[Collected data]
----------

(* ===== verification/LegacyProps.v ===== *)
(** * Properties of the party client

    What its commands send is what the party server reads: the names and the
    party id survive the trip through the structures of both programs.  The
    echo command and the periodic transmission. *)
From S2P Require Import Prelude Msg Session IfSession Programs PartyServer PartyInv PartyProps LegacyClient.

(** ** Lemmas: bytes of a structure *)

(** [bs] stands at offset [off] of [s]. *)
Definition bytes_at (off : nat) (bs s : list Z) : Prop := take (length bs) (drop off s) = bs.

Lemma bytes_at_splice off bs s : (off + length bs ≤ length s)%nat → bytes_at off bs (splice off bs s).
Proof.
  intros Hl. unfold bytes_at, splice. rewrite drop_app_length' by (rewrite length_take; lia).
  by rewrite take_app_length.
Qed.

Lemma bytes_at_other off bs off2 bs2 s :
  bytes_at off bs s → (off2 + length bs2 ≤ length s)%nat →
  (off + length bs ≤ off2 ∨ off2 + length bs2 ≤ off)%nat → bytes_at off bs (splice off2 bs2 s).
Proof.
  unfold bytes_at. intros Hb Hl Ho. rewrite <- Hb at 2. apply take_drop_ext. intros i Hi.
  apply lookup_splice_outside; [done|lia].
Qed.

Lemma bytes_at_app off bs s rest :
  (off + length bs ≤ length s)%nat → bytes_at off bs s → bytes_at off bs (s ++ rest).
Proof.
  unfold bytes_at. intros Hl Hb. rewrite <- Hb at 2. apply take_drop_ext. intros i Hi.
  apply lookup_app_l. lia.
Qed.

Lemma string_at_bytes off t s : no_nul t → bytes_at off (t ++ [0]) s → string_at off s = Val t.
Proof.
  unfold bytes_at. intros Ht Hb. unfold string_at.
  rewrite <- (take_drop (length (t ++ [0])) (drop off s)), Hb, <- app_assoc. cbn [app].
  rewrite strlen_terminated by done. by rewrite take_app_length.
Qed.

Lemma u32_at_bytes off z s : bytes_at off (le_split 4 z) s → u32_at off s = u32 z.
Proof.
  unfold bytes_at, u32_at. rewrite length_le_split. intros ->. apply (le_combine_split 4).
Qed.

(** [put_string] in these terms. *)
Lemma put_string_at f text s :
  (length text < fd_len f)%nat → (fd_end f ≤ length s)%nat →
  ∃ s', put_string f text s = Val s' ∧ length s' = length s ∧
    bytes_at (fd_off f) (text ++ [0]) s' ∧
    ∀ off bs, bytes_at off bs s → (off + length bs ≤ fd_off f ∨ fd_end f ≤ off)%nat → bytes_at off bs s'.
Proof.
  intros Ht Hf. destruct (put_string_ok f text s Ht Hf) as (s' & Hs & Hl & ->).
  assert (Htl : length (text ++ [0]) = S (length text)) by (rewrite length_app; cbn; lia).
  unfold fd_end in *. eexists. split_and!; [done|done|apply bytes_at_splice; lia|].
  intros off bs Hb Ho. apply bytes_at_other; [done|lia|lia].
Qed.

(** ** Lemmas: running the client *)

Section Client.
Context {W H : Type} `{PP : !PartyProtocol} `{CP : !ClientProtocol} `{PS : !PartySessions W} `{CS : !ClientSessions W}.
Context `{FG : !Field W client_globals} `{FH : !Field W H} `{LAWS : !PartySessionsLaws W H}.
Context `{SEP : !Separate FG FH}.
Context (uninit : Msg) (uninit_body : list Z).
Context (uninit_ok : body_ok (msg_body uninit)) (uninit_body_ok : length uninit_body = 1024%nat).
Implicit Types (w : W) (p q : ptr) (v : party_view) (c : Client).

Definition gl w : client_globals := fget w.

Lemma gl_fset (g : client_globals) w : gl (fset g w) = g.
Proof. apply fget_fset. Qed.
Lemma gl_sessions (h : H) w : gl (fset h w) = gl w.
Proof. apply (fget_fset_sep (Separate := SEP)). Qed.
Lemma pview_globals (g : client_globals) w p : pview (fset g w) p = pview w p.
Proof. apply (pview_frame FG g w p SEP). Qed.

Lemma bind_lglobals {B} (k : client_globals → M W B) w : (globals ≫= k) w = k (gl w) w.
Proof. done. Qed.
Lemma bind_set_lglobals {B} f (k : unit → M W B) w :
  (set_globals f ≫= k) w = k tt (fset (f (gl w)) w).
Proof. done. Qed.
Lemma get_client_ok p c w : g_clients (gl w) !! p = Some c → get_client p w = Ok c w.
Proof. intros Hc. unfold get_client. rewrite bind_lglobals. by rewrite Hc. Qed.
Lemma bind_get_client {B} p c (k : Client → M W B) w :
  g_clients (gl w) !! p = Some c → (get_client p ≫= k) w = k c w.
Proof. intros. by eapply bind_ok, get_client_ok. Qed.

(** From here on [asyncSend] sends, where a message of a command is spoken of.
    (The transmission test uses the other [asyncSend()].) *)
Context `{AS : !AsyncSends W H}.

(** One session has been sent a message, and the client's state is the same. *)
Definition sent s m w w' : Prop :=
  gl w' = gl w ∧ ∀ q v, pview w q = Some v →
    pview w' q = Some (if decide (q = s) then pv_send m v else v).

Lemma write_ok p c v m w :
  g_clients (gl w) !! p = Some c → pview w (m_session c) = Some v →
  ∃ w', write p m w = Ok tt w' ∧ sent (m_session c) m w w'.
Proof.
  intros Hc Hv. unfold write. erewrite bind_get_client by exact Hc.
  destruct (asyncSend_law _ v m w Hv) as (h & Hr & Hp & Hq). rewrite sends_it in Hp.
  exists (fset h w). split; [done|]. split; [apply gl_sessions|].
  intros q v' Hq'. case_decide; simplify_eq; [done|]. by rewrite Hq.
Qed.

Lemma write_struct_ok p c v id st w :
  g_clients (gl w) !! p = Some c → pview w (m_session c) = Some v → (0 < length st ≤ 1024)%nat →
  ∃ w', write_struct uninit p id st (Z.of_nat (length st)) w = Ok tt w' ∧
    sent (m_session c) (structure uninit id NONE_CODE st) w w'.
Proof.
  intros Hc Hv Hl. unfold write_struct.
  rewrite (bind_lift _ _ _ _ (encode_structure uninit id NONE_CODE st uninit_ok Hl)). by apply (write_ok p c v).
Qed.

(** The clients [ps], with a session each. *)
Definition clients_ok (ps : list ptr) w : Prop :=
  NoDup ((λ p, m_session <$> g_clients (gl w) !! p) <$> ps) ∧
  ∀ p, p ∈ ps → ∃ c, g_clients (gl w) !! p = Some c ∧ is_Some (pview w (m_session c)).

----------

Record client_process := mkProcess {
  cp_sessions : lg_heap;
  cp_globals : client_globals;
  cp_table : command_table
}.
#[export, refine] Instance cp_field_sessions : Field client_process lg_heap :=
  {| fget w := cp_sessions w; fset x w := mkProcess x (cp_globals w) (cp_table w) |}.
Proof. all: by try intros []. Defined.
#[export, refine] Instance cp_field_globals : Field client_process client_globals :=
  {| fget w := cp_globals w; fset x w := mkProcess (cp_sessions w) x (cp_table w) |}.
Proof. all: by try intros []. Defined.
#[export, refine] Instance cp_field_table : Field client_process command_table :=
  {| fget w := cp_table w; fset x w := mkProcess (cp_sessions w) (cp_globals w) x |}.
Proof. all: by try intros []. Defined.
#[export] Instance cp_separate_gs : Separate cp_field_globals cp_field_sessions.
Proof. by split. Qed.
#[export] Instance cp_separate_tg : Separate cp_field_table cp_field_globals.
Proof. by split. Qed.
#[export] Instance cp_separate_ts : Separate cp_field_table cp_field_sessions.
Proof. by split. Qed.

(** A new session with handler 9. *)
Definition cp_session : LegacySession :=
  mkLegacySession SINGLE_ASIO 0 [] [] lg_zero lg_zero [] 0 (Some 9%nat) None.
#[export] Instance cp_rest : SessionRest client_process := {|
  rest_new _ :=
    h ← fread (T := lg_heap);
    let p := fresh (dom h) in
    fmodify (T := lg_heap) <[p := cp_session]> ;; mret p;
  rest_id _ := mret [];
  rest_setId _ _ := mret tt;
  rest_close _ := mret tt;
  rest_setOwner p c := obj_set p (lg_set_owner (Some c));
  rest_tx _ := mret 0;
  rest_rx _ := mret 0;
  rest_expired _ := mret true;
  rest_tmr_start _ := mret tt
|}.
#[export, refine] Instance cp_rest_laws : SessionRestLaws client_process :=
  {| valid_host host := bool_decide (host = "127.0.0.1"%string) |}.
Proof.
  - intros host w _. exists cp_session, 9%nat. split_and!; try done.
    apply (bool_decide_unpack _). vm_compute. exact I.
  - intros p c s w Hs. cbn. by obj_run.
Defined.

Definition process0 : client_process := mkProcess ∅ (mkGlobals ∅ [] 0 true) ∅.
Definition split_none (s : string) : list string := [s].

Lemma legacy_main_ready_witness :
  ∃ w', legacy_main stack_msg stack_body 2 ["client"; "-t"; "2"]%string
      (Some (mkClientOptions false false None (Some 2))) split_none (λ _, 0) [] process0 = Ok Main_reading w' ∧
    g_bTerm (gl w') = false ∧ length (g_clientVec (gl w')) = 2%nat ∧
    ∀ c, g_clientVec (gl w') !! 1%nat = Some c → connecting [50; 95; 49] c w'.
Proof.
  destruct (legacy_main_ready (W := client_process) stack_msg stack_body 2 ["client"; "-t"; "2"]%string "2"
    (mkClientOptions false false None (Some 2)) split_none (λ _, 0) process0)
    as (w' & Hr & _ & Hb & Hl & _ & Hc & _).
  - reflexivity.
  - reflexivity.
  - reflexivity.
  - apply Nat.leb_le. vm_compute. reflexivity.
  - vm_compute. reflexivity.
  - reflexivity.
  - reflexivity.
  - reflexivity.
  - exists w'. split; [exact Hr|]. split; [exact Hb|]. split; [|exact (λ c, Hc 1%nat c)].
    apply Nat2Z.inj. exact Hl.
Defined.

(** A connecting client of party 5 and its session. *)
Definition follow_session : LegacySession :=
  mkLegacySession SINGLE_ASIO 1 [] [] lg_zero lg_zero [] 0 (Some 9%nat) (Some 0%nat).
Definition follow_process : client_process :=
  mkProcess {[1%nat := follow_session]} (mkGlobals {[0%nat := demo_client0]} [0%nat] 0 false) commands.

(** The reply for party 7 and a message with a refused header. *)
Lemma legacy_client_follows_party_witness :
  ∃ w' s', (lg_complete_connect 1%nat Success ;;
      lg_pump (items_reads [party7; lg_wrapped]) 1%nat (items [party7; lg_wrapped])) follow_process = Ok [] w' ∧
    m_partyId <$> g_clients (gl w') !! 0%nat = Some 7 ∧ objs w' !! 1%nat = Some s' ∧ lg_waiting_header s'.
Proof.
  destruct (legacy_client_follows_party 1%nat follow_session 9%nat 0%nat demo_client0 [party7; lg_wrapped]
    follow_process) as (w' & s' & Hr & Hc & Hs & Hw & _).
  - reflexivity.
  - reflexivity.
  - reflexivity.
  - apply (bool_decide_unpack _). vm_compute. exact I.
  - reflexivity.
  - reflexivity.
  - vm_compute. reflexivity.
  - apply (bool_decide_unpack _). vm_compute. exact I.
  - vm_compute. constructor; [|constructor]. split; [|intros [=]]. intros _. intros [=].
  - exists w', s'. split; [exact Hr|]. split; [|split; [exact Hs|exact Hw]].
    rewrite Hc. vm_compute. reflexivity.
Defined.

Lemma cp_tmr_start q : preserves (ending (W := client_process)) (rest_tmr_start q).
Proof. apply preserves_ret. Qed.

----------

**Task brief:**
From the data above, reproduce word for word the lines running from the line with "(* ===== verification/LegacyProps.v ===== *)" to the line with "bytes_at off bs s → (off2", ends included.

**Solved problem:**
(* ===== verification/LegacyProps.v ===== *)
(** * Properties of the party client

    What its commands send is what the party server reads: the names and the
    party id survive the trip through the structures of both programs.  The
    echo command and the periodic transmission. *)
From S2P Require Import Prelude Msg Session IfSession Programs PartyServer PartyInv PartyProps LegacyClient.

(** ** Lemmas: bytes of a structure *)

(** [bs] stands at offset [off] of [s]. *)
Definition bytes_at (off : nat) (bs s : list Z) : Prop := take (length bs) (drop off s) = bs.

Lemma bytes_at_splice off bs s : (off + length bs ≤ length s)%nat → bytes_at off bs (splice off bs s).
Proof.
  intros Hl. unfold bytes_at, splice. rewrite drop_app_length' by (rewrite length_take; lia).
  by rewrite take_app_length.
Qed.

Lemma bytes_at_other off bs off2 bs2 s :
  bytes_at off bs s → (off2 + length bs2 ≤ length s)%nat →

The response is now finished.